══ Excerpted data
Fixpoint allDigits (s : string) : bool :=
  match s with
  | EmptyString => true
  | String c rest => isDigit c && allDigits rest
  end.

(** A decimal numeral with an optional minus sign, at least one digit
    before the point and exactly six digits after it. *)
Definition SixDecimals (s : string) : Prop :=
  exists sg whole frac : string,
    s = (sg ++ whole ++ "." ++ frac)%string /\
    (sg = "" \/ sg = "-") /\
    whole <> "" /\ allDigits whole = true /\
    allDigits frac = true /\ String.length frac = 6.

Definition finiteCenter (f : Feature) : Prop :=
  Forall (fun x => finite x = true) (Center f).

(** A property of Go values that a decoder maintains. *)
Definition preserves {A} (P : A -> Prop) (d : Json.decoder A) : Prop :=
  forall j old sv, P old -> P (fst (d j old sv)).

(** [%XX] for a byte. *)
Definition percentEncoded (c : ascii) : string :=
  let n := nat_of_ascii c in
  String "%"%char (String (URL.upperhex (n / 16)) (String (URL.upperhex (n mod 16)) "")).

Definition unreserved (c : ascii) : bool :=
  URL.isAlnum c
  || (Ascii.eqb c "-" || Ascii.eqb c "_" || Ascii.eqb c "." || Ascii.eqb c "~")%char.

(** How one byte of the address appears in the request URL. *)
Definition encodeByte (c : ascii) : string :=
  if unreserved c then String c ""
  else if Ascii.eqb c " "%char then "+"
  else percentEncoded c.
(** * School Management System backend: service-layer rules

    A shallow embedding of the service layer of the backend
    (src/modules/*/*.service.ts, the model hooks and src/middleware/rbac.ts)
    and the properties of the specification that are checked against it.

    Conventions of the embedding
    - a MongoDB collection is a finite map from [_id] to document;
    - a service method is a computation in the monad [M]: it reads and writes
      the [Store] and either returns or throws; a throw keeps the writes made
      before it (the services use no transactions);
    - [new Date()] is the argument [now] (milliseconds), a fresh [_id] is the
      argument [oid];
    - a JavaScript number that carries data (capacity, marks) is a rational
      and arithmetic on it is exact (no rounding); the values [NaN] and
      [Infinity] only arise from the division of the grade hook and are kept
      in [JS.number];
    - [populate] and [toJSON] only decorate what a method returns; the
      methods return the stored document here;
    - unique indexes: an insert is preceded by the service's own look-up of
      the key, which stands for the index; an update that changes an indexed
      key is checked against the index when it is written
      ([saveModified]);
    - a string is ASCII text; the setters that a schema declares on a string
      path ([trim], [lowercase], [uppercase]) are applied where Mongoose
      applies them: to a value assigned to a document and to a value of that
      path in a query filter. *)

From Stdlib Require Import ssreflect ZArith QArith Qround.
#[local] Set Warnings "-rewrite-rw".
From stdpp Require Import base option list strings gmap fin_maps.

Local Open Scope string_scope.
Local Open Scope Z_scope.
Local Open Scope list_scope.

Abbreviation ObjectId := string.

(** ** JavaScript values used by the services *)

Module JS.

(** Result of an arithmetic expression. *)
Inductive number :=
| NaN
| PosInf
| NegInf
| Fin (q : Q).

(** What reading a numeric property of a document may give. *)
Inductive prop :=
| Undefined
| Number (q : Q).

Definition Qsign (q : Q) : comparison := (q ?= 0)%Q.

(** [a / b] for a finite [a]. *)
Definition div (a : Q) (b : prop) : number :=
  match b with
  | Undefined => NaN
  | Number d =>
      match Qsign d with
      | Eq => match Qsign a with Eq => NaN | Gt => PosInf | Lt => NegInf end
      | _ => Fin (a / d)
      end
  end.

(** [x * k] for a finite, positive literal [k]. *)
Definition mul_pos (x : number) (k : Q) : number :=
  match x with
  | Fin q => Fin (q * k)
  | other => other
  end.

(** [x >= k] for a literal [k]. *)
Definition ge (x : number) (k : Q) : bool :=
  match x with
  | NaN => false
  | PosInf => true
  | NegInf => false
  | Fin q => Qle_bool k q
  end.

(** [a || dflt] on an optional number: [undefined], [0] are falsy. *)
Definition or_default (a : option Q) (dflt : Q) : Q :=
  match a with
  | Some q => if Qeq_bool q 0 then dflt else q
  | None => dflt
  end.

(** Truthiness of an optional string and of an optional number. *)
Definition truthy_str (s : option string) : bool :=
  match s with
  | Some s => negb (String.eqb s "")
  | None => false
  end.

Definition truthy_Z (z : option Z) : bool :=
  match z with
  | Some z => negb (Z.eqb z 0)
  | None => false
  end.

(** [Object.assign] on one field. *)
Definition assign {A} (old : A) (upd : option A) : A := default old upd.

(** [String.prototype.trim]: white space and line terminators go from both
    ends. *)
Definition isWhiteSpace (c : Ascii.ascii) : bool :=
  let n := Ascii.nat_of_ascii c in
  ((9 <=? n) && (n <=? 13) || (n =? 32))%nat.

Fixpoint trimStart (s : string) : string :=
  match s with
  | String c r => if isWhiteSpace c then trimStart r else s
  | EmptyString => EmptyString
  end.

Definition trim (s : string) : string :=
  String.rev (trimStart (String.rev (trimStart s))).

(** [String.prototype.toLowerCase] and [toUpperCase]. *)
Definition lowerChar (c : Ascii.ascii) : Ascii.ascii :=
  let n := Ascii.nat_of_ascii c in
  if ((65 <=? n) && (n <=? 90))%nat then Ascii.ascii_of_nat (n + 32) else c.

Definition upperChar (c : Ascii.ascii) : Ascii.ascii :=
  let n := Ascii.nat_of_ascii c in
  if ((97 <=? n) && (n <=? 122))%nat then Ascii.ascii_of_nat (n - 32) else c.

Fixpoint mapChars (f : Ascii.ascii → Ascii.ascii) (s : string) : string :=
  match s with
  | String c r => String (f c) (mapChars f r)
  | EmptyString => EmptyString
  end.

Definition toLowerCase (s : string) : string := mapChars lowerChar s.
Definition toUpperCase (s : string) : string := mapChars upperChar s.

End JS.

(** ** Errors *)

Inductive Error :=
| CustomError (message : string) (statusCode : Z)
| ValidationError (message : string)
| MongoServerError (message : string)
| TypeError (message : string).

Inductive Result (A : Type) :=
| Ok (a : A)
| Throw (e : Error).
Arguments Ok {A} a.
Arguments Throw {A} e.

(** ** Documents *)

Inductive Role := ADMIN | TEACHER | STUDENT | PARENT.
Inductive UserStatus := ACTIVE | INACTIVE | SUSPENDED.
Inductive ClassStatus := CLASS_ACTIVE | CLASS_INACTIVE.

Global Instance Role_eq_dec : EqDecision Role.
Proof. solve_decision. Defined.
Global Instance UserStatus_eq_dec : EqDecision UserStatus.
Proof. solve_decision. Defined.

(** user.model.ts; the name fields play no part in the rules below. *)
Record User := mkUser {
  email : string;
  passwordHash : string;
  role : Role;
  status : UserStatus;
  meta_class : option ObjectId;
  resetPasswordToken : option string;
  resetPasswordExpires : option Z;
  lastLogin : option Z
}.

(** class.model.ts *)
Record Class := mkClass {
  name : string;
  section : string;
  year : Z;
  classTeacher : ObjectId;
  students : list ObjectId;
  subjects : list ObjectId;
  capacity : Q;
  classStatus : ClassStatus
}.

(** exam.model.ts; only the fields the grade rules read. *)
Record Exam := mkExam {
  examName : string;
  examClass : ObjectId;
  examSubject : ObjectId;
  maxMarks : Q
}.

(** grade.model.ts; [grade] is absent until something sets it. *)
Record Grade := mkGrade {
  exam : ObjectId;
  student : ObjectId;
  marks : Q;
  grade : option string;
  remarks : option string;
  gradedBy : ObjectId
}.

Inductive Audience := ALL | CLASS | ROLE | USER.
Inductive AnnouncementStatus := DRAFT | PUBLISHED | ARCHIVED.

Global Instance Audience_eq_dec : EqDecision Audience.
Proof. solve_decision. Defined.
Global Instance AnnouncementStatus_eq_dec : EqDecision AnnouncementStatus.
Proof. solve_decision. Defined.

(** announcement.model.ts *)
Record Announcement := mkAnnouncement {
  title : string;
  body : string;
  audience : Audience;
  targets : list ObjectId;
  targetModel : option string;
  createdBy : ObjectId;
  annStatus : AnnouncementStatus;
  publishedAt : option Z;
  expiresAt : option Z
}.

(** ** The store and the service monad *)

Record Store := mkStore {
  users : gmap ObjectId User;
  classes : gmap ObjectId Class;
  exams : gmap ObjectId Exam;
  grades : gmap ObjectId Grade;
  announcements : gmap ObjectId Announcement
}.

Definition set_users (f : gmap ObjectId User → gmap ObjectId User) (s : Store) : Store :=
  mkStore (f (users s)) (classes s) (exams s) (grades s) (announcements s).
Definition set_classes (f : gmap ObjectId Class → gmap ObjectId Class) (s : Store) : Store :=
  mkStore (users s) (f (classes s)) (exams s) (grades s) (announcements s).
Definition set_exams (f : gmap ObjectId Exam → gmap ObjectId Exam) (s : Store) : Store :=
  mkStore (users s) (classes s) (f (exams s)) (grades s) (announcements s).
Definition set_grades (f : gmap ObjectId Grade → gmap ObjectId Grade) (s : Store) : Store :=
  mkStore (users s) (classes s) (exams s) (f (grades s)) (announcements s).
Definition set_announcements
    (f : gmap ObjectId Announcement → gmap ObjectId Announcement) (s : Store) : Store :=
  mkStore (users s) (classes s) (exams s) (grades s) (f (announcements s)).

Definition M (A : Type) : Type := Store → Result A * Store.

Global Instance M_ret : MRet M := λ A a s, (Ok a, s).
Global Instance M_bind : MBind M := λ A B k m s,
  match m s with
  | (Ok a, s') => k a s'
  | (Throw e, s') => (Throw e, s')
  end.

Definition throw {A} (e : Error) : M A := λ s, (Throw e, s).
Definition gets {A} (f : Store → A) : M A := λ s, (Ok (f s), s).
Definition modify (f : Store → Store) : M unit := λ s, (Ok tt, f s).

(** [if (c) throw e;] *)
Definition throwIf (c : bool) (e : Error) : M unit :=
  if c then throw e else mret tt.

(** ** Collection primitives (the Mongoose model API the services call) *)

Section Collection.
Context {A : Type}.

Definition findById (c : gmap ObjectId A) (id : ObjectId) : option A := c !! id.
════
Aim of the task: Show every line above where "writes" is found.

Answer to the exercise:
    - a service method is a computation in the monad [M]: it reads and writes
      the [Store] and either returns or throws; a throw keeps the writes made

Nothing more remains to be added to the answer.